À propos du cri, de graves, très graves questions. Quoi du cri dans les camps ? En entendez-vous, en imaginez-vous ? ne pensez-vous pas qu’il y a eu là aussi un retournement terrifiant vers l’intérieur du corps du cri, qu’est-il arrivé dans la langue, à la langue de ceux qui sont revenus. Primo Levi, Robert Antelme ? À priori, je dirai qu’ils sont exclus de l’écriture du cri parce que leur cri leur a été à jamais confisqué, il a été emporté par ceux qui ne sont pas revenus. Et peut-être que ce hurlement, ce cri rentré est à jamais le bruit de fond de notre civilisation, qui en mourra ?

 

Question autre à certains égards toute proche, le cri et le souffle. Il me semble qu’Artaud dans les citations que vous en faites parle aussi souvent du souffle.

 

Pour revenir au début de votre lettre du 15 novembre, je crois aussi très profondément qu’il y a un « jeu » inévitable entre ce que vous dites, pensez dire et ce que votre lecteur, moi, reçoit(s).
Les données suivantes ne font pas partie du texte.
Definition validate_endpoint_pair (ctx : SpatialContext) (pe re : Endpoint) (p r : InstanceManifest)
    : result TopologyError unit :=
  _ ← validate_dome_relationship_scope p r;
  _ ← check (bool_decide (im_context p = ctx) && bool_decide (im_context r = ctx)
             && endpoint_matches pe p && endpoint_matches re r)
        "Dome Connection endpoints do not match current instances";
  _ ← check (negb (bool_decide (im_id p = im_id r) || bool_decide (im_owner p = im_owner r)))
        "Dome Connection endpoints must belong to different owners";
  check (bool_decide (ep_direction re = opposite_dome_direction (ep_direction pe)))
    "Dome Connection endpoint directions are not opposites".

Definition validate_dome_connection_agreement (a : Agreement) (p r : InstanceManifest) : result TopologyError unit :=
  _ ← check (is_valid_dome_record_id (connection_id_of a) 160 && is_valid_dome_record_id (proposal_id_of a) 128
             && negb (activation_generation a =? 0))
        "Dome Connection agreement identity is incomplete";
  validate_endpoint_pair (ag_context a) (proposer a) (receiver a) p r.

Definition validate_dome_connection_record (c : Connection) : result TopologyError unit :=
  _ ← check (negb ((lifecycle_generation c =? 0) || (receiver_slot_generation c =? 0)))
        "Dome Connection lifecycle generations are required";
  _ ← validate_unique_ids (observed_active_connection_ids c);
  match conn_status c with
  | Accepted | Active =>
      check (bool_decide (lifecycle_reason c = None) && bool_decide (lifecycle_deadline_at c = None))
        "non-terminal Dome Connection cannot have a terminal reason"
  | Draining | Revoked =>
      actor ← ok_of_option (Bail "Dome Connection terminal lifecycle requires an actor") (lifecycle_actor c);
      _ ← check (bool_decide (actor = ep_owner (proposer (agreement c)))
                 || bool_decide (actor = ep_owner (receiver (agreement c))))
            "Dome Connection lifecycle actor is not an endpoint owner";
      _ ← check (bool_decide (is_Some (lifecycle_reason c))) "Dome Connection terminal lifecycle requires a reason";
      _ ← check (negb (bool_decide (conn_status c = Draining) && bool_decide (lifecycle_deadline_at c = None)))
            "draining Dome Connection requires a deadline";
      check (negb (bool_decide (conn_status c = Revoked) && bool_decide (is_Some (lifecycle_deadline_at c))))
        "revoked Dome Connection cannot retain a drain deadline"
  end.
Lemma derive_components_spec :
  derive_post (derive_components adj) (components_of (dom adj)).
Proof using Hwf.
  unfold derive_components. eapply derive_post_bind; [apply derive_loop_spec|].
  - by rewrite size_dom.
  - intros m n _ He. by eapply adj_dom.
  - done.
  - intros ks [Hok Hpart Hsort]. assert (Hp : sort_by component_leb ks ≡ₚ ks) by apply sort_by_perm.
    constructor.
    + by rewrite Hp.
    + rewrite <- Hpart. by rewrite Hp.
    + apply sort_by_sorted; unfold component_leb; intros *; [apply rust_leb_total | apply rust_leb_trans].
Qed.

(** Components exist exactly when every instance can be drawn with what it is
    connected to. *)
Lemma derive_components_complete :
  (forall n, n ∈ dom adj -> exists pos, embeds adj n pos) -> exists ks, derive_components adj = Ok ks.
Proof using Hwf.
  intros Hall. pose proof derive_components_spec as Hd. destruct (derive_components adj) as [ks|[m|]]; [eauto| |done].
  destruct Hd as (n & Hn & Hno). destruct (Hall n Hn) as [pos Hp]. by destruct (Hno pos).
Qed.

Lemma components_embed ks n : components_of (dom adj) ks -> n ∈ dom adj -> exists pos, embeds adj n pos.
Proof using Hwf.
  intros [Hok Hpart _] Hn. assert (Hin : n ∈ concat (map instance_ids ks)) by (rewrite Hpart; set_solver).
  apply list_elem_of_In, in_concat in Hin as (ids & Hids & Hin). apply in_map_iff in Hids as (k & <- & Hk).
  rewrite Forall_forall in Hok. destruct (Hok k) as [_ Hm _ _ (ids & Hp & _)]; [by apply list_elem_of_In|].
  apply list_elem_of_In, Hm in Hin. exists (fun n => default origin (coordinates_cm k !! n)).
  destruct (placed_embeds _ _ _ _ Hp) as [He Hi]. split.
  - intros m n' d c Hr. apply He. by etrans.
  - intros m n' Hr Hr'. apply Hi; by etrans.
Qed.
End components.
Lemma topology_of_graph is_ ctx act g ks dig :
  instances_ok ctx is_ -> graph_inv (index_instances is_) act g -> derive_components (adjacency g) = Ok ks ->
  topology_correct is_ act {| topo_context := ctx; components := ks; active_connection_ids := set_iter (seen g);
                              topology_digest_of := dig |}.
Proof.
  intros (_ & Hall & Hnd) Hg Ek. pose proof (derive_components_spec _ (graph_inv_wf _ _ _ Hg)) as Hd.
  rewrite Ek in Hd. destruct Hd as [Hok Hpart _]. constructor; simpl.
  - rewrite Hpart, (gi_dom _ _ _ Hg), dom_index_instances. by apply elements_list_to_set.
  - eapply Forall_impl; [exact Hok|]. intros k Hk. by eapply component_ok_correct.
  - intros i Hi. rewrite Forall_forall in Hall. by apply Hall.
  - apply NoDup_Permutation; [apply NoDup_set_iter | apply Hg|].
    intros id. by rewrite elem_of_set_iter, (gi_seen _ _ _ Hg).
  - apply Hg.
Qed.

(** ** Forests *)
Lemma rtc_links_snoc l c x y :
  rtc (links (l ++ [c])) x y ->
  rtc (links l) x y
  \/ (rtc (links l) x (proposer_of c) /\ rtc (links l) (receiver_of c) y)
  \/ (rtc (links l) x (receiver_of c) /\ rtc (links l) (proposer_of c) y).
Proof.
  induction 1 as [x|x x' y (k & d & Hk & Ho) _ IH]; [by left|].
  apply elem_of_app in Hk as [Hk| ->%list_elem_of_singleton].
  - assert (Hl : links l x x') by (exists k, d; eauto).
    destruct IH as [?|[[? ?]|[? ?]]]; [left | right; left | right; right]; eauto using rtc_l.
  - destruct Ho as [(-> & -> & _)|(-> & -> & _)].
    + destruct IH as [?|[[? ?]|[? ?]]]; [right; left; by split | right; left; by split | by left].
    + destruct IH as [?|[[? ?]|[? ?]]]; [right; right; by split | by left | right; right; by split].
Qed.

Lemma links_mono l l' x y : (forall c, c ∈ l -> c ∈ l') -> rtc (links l) x y -> rtc (links l') x y.
Proof. intros Hsub. apply rtc_subrel. intros u v (c & d & Hc & Ho). exists c, d. auto. Qed.

Lemma rtc_links_sym l x y : rtc (links l) x y -> rtc (links l) y x.
Proof. induction 1 as [|? ? ? Hl _ IH]; [done|]. eapply rtc_r; [exact IH | by apply links_sym]. Qed.
Lemma record_inv c i s now (l : ledger) : ledger_inv l -> ledger_inv (snd (rec c i s now l)).
Proof.
  intros Hl0. pose proof (prune_inv now l Hl0) as Hl.
  destruct (record_spec c i s now l) as [(l' & -> & (Hexp & Hid & Hroom) & Hlat & Hex)|[-> _]]; [|done]. simpl.
  set (k := (canonical_id c, i)) in *. constructor.
  - intros e' k'. rewrite Hlat, Hex. rewrite elem_of_union, elem_of_singleton. unfold remove_key.
    destruct (decide (k' = k)) as [->|Hne].
    + rewrite lookup_insert_eq. destruct (latest (prune now l) !! k) as [[e0 s0]|] eqn:E0; simpl.
      * rewrite elem_of_difference, elem_of_singleton, (li_index _ Hl e' k), E0. naive_solver.
      * rewrite (li_index _ Hl e' k), E0. naive_solver.
    + rewrite lookup_insert_ne by done. destruct (latest (prune now l) !! k) as [[e0 s0]|] eqn:E0; simpl.
      * rewrite elem_of_difference, elem_of_singleton, (li_index _ Hl e' k'). naive_solver.
      * rewrite (li_index _ Hl e' k'). naive_solver.
  - intros c'. pose proof (li_bound _ Hl c') as Hb. rewrite hosts_in_length in *. rewrite Hlat.
    destruct (decide (canonical_id c = c')) as [<-|Hne].
    + rewrite map_filter_insert_True by done. destruct (latest (prune now l) !! k) as [[e0 s0]|] eqn:E0.
      * rewrite map_size_insert_Some; [done|]. exists (e0, s0). by apply map_lookup_filter_Some.
      * rewrite map_size_insert_None by (apply map_lookup_filter_None; by left). lia.
    + by rewrite map_filter_insert_not by (simpl; done).
  - intros k' e' s'. rewrite Hlat. intros [[<- [= <- <-]]|[_ Hk]]%lookup_insert_Some; [|by apply (li_entry _ Hl)].
    split; [by exists now | by exists c].
Qed.

Lemma empty_ledger_inv : ledger_inv (@empty_ledger Envelope).
Proof. constructor; simpl; [set_solver | done | intros *; by rewrite lookup_empty]. Qed.

Lemma run_ledger_inv calls : ledger_inv (run_ledger blob_hash calls).
Proof.
  unfold run_ledger. assert (Hgen : forall l, ledger_inv l -> ledger_inv (foldl (fun l call => ledger_call blob_hash call l) l calls)).
  { induction calls as [|call calls IH]; intros l Hl; simpl; [done|]. apply IH. destruct call; simpl;
      [by apply record_inv | by apply prune_inv | by apply prune_inv | by apply remove_key_inv]. }
  apply Hgen, empty_ledger_inv.
Qed.

Lemma latest_after_record c i s now now' (l : ledger) :
  ledger_inv l -> now <= now' ->
  fst (latest_at c i now' (snd (rec c i s now l)))
  = if fst (rec c i s now l) then (if now' <? expires s now then Some s else None) else fst (latest_at c i now' l).
Proof.
  intros Hl Hnow. pose proof (record_inv c i s now l Hl) as Hl'.
  destruct (prune_spec now' _ (li_index _ Hl')) as [_ He]. unfold latest_at; simpl.
  destruct (record_spec c i s now l) as [(l' & Er & Hacc & Hlat & _)|[Er Hacc]]; rewrite Er in *; simpl in *.
  - destruct (Z.ltb_spec now' (expires s now)) as [Hlt|Hge].
    + assert (Hk : latest (prune now' l') !! (canonical_id c, i) = Some (expires s now, s)).
      { apply He. by rewrite Hlat, lookup_insert_eq. }
      by rewrite Hk.
    + destruct (latest (prune now' l') !! (canonical_id c, i)) as [[e s']|] eqn:E; [|done].
      apply He in E as [Hk Hlt]. rewrite Hlat, lookup_insert_eq in Hk. simplify_eq. lia.
  - f_equal. destruct (prune_spec now l (li_index _ Hl)) as [_ He1].
    destruct (prune_spec now' l (li_index _ Hl)) as [_ He2]. apply option_eq. intros [e s'].
    rewrite He, He1, He2. split; [naive_solver | intros [? ?]; split_and!; [done | lia | done]].
Qed.

(** ** Theorems *)

(** C38: In every run of the heartbeat ledger the expiry queue is exactly the expiries of
    the stored heartbeats, no context holds more hosts than a room list shows, and every
    stored heartbeat belongs to the instance that its context and its host derive. *)
Theorem heartbeat_ledger_invariant (calls : list (LedgerCall Envelope)) : ledger_inv (run_ledger blob_hash calls).
Proof. apply run_ledger_inv. Qed.

(** After [record] at time [now], asking for the same instance at any later time
    [now'] shows the new heartbeat until its retention ends if it was accepted, and
    otherwise what the ledger held before.  A heartbeat is accepted exactly when it is
    fresh, its instance derives from its host, and it is newer than the one held, or none
    is held and the context has room. *)
Theorem record_then_latest (calls : list (LedgerCall Envelope)) c i s now now' :
  let l := run_ledger blob_hash calls in
  now <= now' ->
  (fst (rec c i s now l) = true <-> acceptable c i s now l)
  /\ fst (latest_at c i now' (snd (rec c i s now l)))
     = if fst (rec c i s now l) then (if now' <? expires s now then Some s else None)
       else fst (latest_at c i now' l).
Proof.
  intros l Hnow. split; [|by apply latest_after_record; [apply run_ledger_inv|]].
  by destruct (record_spec c i s now l) as [(l' & -> & ? & _)|[-> ?]].
Qed.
Mais si les choses se passaient dans le no man’ land, cet espace de projection dont nous parlions tout à l’heure entre ce que vous dites, chargé de façon très précise par vous d’un sens très précis même si parfois il peut arriver que vous soyez dépassé par la polysémie inconsciente de votre dire et la réception qui en est faite par votre lecteur, celui qui reçoit, qui entend (ou n’entend pas) ce que vous voulez exprimer ? Ex primer, comme on exprime le jus de quelque chose ? Et si c’était là l’espace de la poésie, une sorte d’espace qui n’existe pas en dehors de la lecture, un espace qui naît de la mise en relation, par l’ouverture du livre et par l’attention polarisée du lecteur, et où les choses se jouent et où joue le sens ? Qui toujours excède le vouloir du scripteur et même celui du lecteur. Alors oui on peut rouvrir l’espace, redire les choses, ré-aborder la parole le texte, le gloser ou non, comme l’ont fait toujours les grandes civilisations du Livre. Je pense à la Kabbale en particulier… Il y a donc comme une obligation ontologique de compréhension, cum préhension et non-compréhension simultanées. Il me semble.

 

Mon dévoilement n’avait rien à voir avec votre propre origine Alain, je n’y ai pas pensé une seule seconde parce que tout simplement pour moi cela n’est pas une grille, n’est pas là pertinent. Ce qui peut être pertinent c’est ce que cela a déterminé et en particulier je pensais là à votre sensibilité politique (au sens le plus large, noble si on peut encore dire ça du politique) du mot. Et je voulais que vous sachiez cela parce que il est évident que mon origine à moi aussi me conditionne et peut parfois me mettre de œillères.

 

Dévoilement je reprends le mot parce que nous avons une sorte de défi à relever dans l’échange. Savoir où passe la frontière entre ce qui est utile pour l’échange, pour ce que je considère presque, j’espère que la formulation ne vous choquera pas, comme un travail (au sens presque génésique du mot !) ; il y a des choses de notre quotidien qui peuvent, voire doivent entrer dans l’échange. Mais pas la « relation » au jour le jour, les petits faits de vie… Très difficile je trouve, mais je sens une sorte de garde-fou intérieur qui se met en place et pour l’instant, c’est très clair. Je sais ce que je me dois de vous dire parce que c’est nécessaire à ce moment-là et ce qu’il n’est pas utile nécessaire bienfaisant que je vous dise.

 

Je vous laisse pour ce soir, Alain, j’attends la lune, hier soir elle était splendide et je voulais la photographier, en appui sur la fenêtre de ma cuisine, mais pour une fois j’avais oublié de recharger la batterie de mon appareil.